Friday, July 13, 2012

A death

My patient Mr. G passed away, alone in his room, with me watching the monitor as his heart slowed down and finally, it stopped. A flat line.

Mr. G is not the first death that I have witnessed, nor will it be the last one. I have seen patients pass away in front of me, while I was gone. I have seen patients pass from the incurable and from the lack of resources. Some hit me harder than others.

Mr. G's death was different in its own light. Mr. G had cancer, very bad cancer. He was scared and afraid of death. The night before he passed, he said: "I am scared. I know this is it, but I am scared." Mr. G, in many ways reminded me of my own aunt. I was 16 when I was told of her diagnosis. I remember being confused, not understanding what cancer really meant. I remember visiting her in the summer, six month before she passed away, worried, but not knowing what I could do. There was the rest of the family, each silent and at lack of words. When I sat with my aunt, I didn't know what to say, how to comfort her. I spent at two weeks at her place, but somehow I don't remember talking to her at all.

And then, six month later, on a dreary winter day, the news came. She passed in her home, with her husband at her side, and my grandparents there too. That's when it hit me. She was gone. I cried and cried and cried. I couldn't even cry in front of any one because we were so deep in our grief that to share in anyone else's would be too much to bear. And in some ways, I felt guilty, that I didn't spend enough time with her, that I couldn't do anything for her.

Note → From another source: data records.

Lemma count_loop_render us : forall fuel n rest levels,
  Forall (unit_ok H) us -> (List.length (render us) + n < fuel)%nat ->
  exists fuel', (n < fuel')%nat /\
    count_loop H fuel false (render us ++ rest) false levels 0
    = count_loop H fuel' false rest false levels 0.
Proof.
  induction us as [|[e c] us IH]; intros fuel n rest levels Hus Hfuel.
  - exists fuel. cbn in *. split; [lia | reflexivity].
  - apply Forall_cons_iff in Hus as [[Hc Hplain] Hus]. cbn [fst snd] in *.
    rewrite render_cons, length_app in Hfuel. rewrite render_cons, <- app_assoc.
    pose proof (wf_char_len c Hc).
    destruct e; cbn [render_unit fst snd] in *.
    + destruct fuel as [|[|fuel]]; cbn [List.length] in Hfuel; try lia.
      change (("\" :: c) ++ render us ++ rest) with (["\"] ++ c ++ render us ++ rest).
      rewrite count_loop_char by apply wf_char_backslash. rewrite single_refl.
      rewrite count_loop_char by assumption.
      apply IH; auto. lia.
    + destruct (Hplain eq_refl) as [Hnb Hnd].
      destruct fuel as [|fuel]; [lia|].
      rewrite count_loop_char by assumption.
      rewrite (single_neq c "\"), (single_neq c ".") by assumption.
      apply IH; auto. lia.
Qed.

Lemma count_loop_join labels : forall fuel tail levels,
  labels <> [] -> Forall (label_ok H) labels -> deref tail = NUL ->
  (List.length (join labels) < fuel)%nat ->
  count_loop H fuel false (join labels ++ tail) false levels 0
  = Ok (levels + Z.of_nat (List.length labels) - 1, 0).
Proof.
  induction labels as [|us labels IH]; intros fuel tail levels Hne Hl Ht Hfuel;
    [contradiction|].
  apply Forall_cons_iff in Hl as [(_ & Hus & _) Hl].
  destruct labels as [|us' labels].
  - cbn [join] in *.
    destruct (count_loop_render us fuel 0%nat tail levels Hus) as (fuel' & Hf & ->); [lia|].
    destruct fuel'; [lia|]. rewrite count_loop_end by assumption.
    f_equal. f_equal. cbn [List.length]. lia.
  - rewrite join_cons_ne in * by discriminate. rewrite length_app in Hfuel.
    cbn [List.length] in Hfuel. rewrite <- app_assoc.
    destruct (count_loop_render us fuel (S (List.length (join (us' :: labels))))
                (("." :: join (us' :: labels)) ++ tail) levels Hus)
      as (fuel' & Hf & ->); [lia|].
    destruct fuel'; [lia|].
    change (("." :: join (us' :: labels)) ++ tail)
      with (["."] ++ join (us' :: labels) ++ tail).
    rewrite count_loop_char by apply wf_char_dot.
    replace (single ["."] "\") with false by reflexivity. rewrite single_refl.
    rewrite IH; auto; try discriminate; try lia.
    f_equal. f_equal. cbn [List.length]. lia.
Qed.

Lemma count_lquery_parts_ors_join labels tail :
  Forall (label_ok H) labels -> deref tail = NUL ->
  count_lquery_parts_ors H (join labels ++ tail) false
  = Ok (Z.max 1 (Z.of_nat (List.length labels)), 0).
Proof.
  intros Hl Ht. unfold count_lquery_parts_ors.
  destruct labels as [|us labels].
  - cbn [join app]. rewrite count_loop_end by assumption. reflexivity.
  - rewrite count_loop_join; auto; try discriminate.
    + cbn [bind]. f_equal. f_equal. cbn [List.length]. lia.
    + rewrite length_app. lia.
Qed.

I will never forget that winter day in Iowa. The sun shining on the mountains of deep snow that never melts, the endless stretch of the cold, snowy land. My grandmother's tears, my mother's sorrow, and my uncle's broken heart. Her death forever changed our lives. She lived far away from us, so I didn't see her very much, but I will always remember the fun memories of her laughing, her kindness and motherly attitude to me, and how much in love she was with her husband. That was why I didn't want to see her after she passed, because I wanted to remember her for who she really was.

Taking care of Mr. G was hard because of how similarity there was. His unwillingness to give up, his family's distant but sorrowful faces, and even the young age that he was. Was my aunt scared in her last moments? My grandmother always said that she was hopeful, goig through the rounds of chemo and radiation, until her doctor told her that there really was no options left. She said that that's when she changed, and not saying much for her last couple days, for she passed not too long after that. I don't know if she ever received any palliative care or hospice, but I understood Mr. G's family's request to not inform him that there is no choice left. Let him be hopeful until the end. But I also understood what my attending had wanted him to come to terms with dying peacefully. For certainly, there would have been no dignity with dying after rounds and rounds of endless CPR.

I remember stating in my ps that I wanted to help my patients not only live happily, but die with dignity. Our medical advancements can prolong life to a certain extent, but where is the dignity of dying on a machine without even the basic joys of life such as eating and talking? And would one really want to pass with blood spluttered everywhere, body almost cracked open from being pounded on? We will all die someday, and would one rather go in peace with dignity, or to go after endless torture of medical machinery?

A family member once asked me, "so is this it?" and sometimes, that question is hard to answer with certainty. There are always exceptions to the rule, but would an extra month on a machine with a hole in your throat in a nursing home be better than passing peacefully? The hard part of the job is making the predication of will the patient be the lucky 1% who makes it out of the hospital or the rest of the 99%? But I know that we will all die some day, and I think that it is part of the job to help the family see and understand how the future will likely unfold.

Mr. G actually lived well beyond what his physician had predicted for him (by about a year), but at what cost? I do not blame him for being scared, but I wonder, is undergoing the extra pain and living in fear worth it? I would have chosen differently, as I understood what the future would have evolved. But if this was my mother, could I have counseled her to make that choice? I can only imagine how scared he must have been, and I can see how much pressure the family must have been in the past year, to keep trying, to continuously face his fears and live with their own fear. But to give up on someone, to have to face grief early, it takes a tremendous amount of courage.

I know how I want to die. I want to pass away in peace, as if forever entering into one of my action packed, crazy dreams. And I want to look pretty as my body turns to ash and be sent into outer space, where I cannot travel to in life. But there are many more people who haven't witnessed death as much, and they probably never gave dying a thought. It is a unbearable burden to be the family member that makes the decision to let the person die in peace, to not undergo the likely useless interventions. There is such an amount of guilt that is carried with that decision. The what-if's combined with the grief, these are such hard decisions. And it is an equally hard conversation to have with a loved one, to make them face the possibility of losing you one day. But it should be a mandatory conversation, as how we live is just as important as how we die. And do we not want to die in dignity?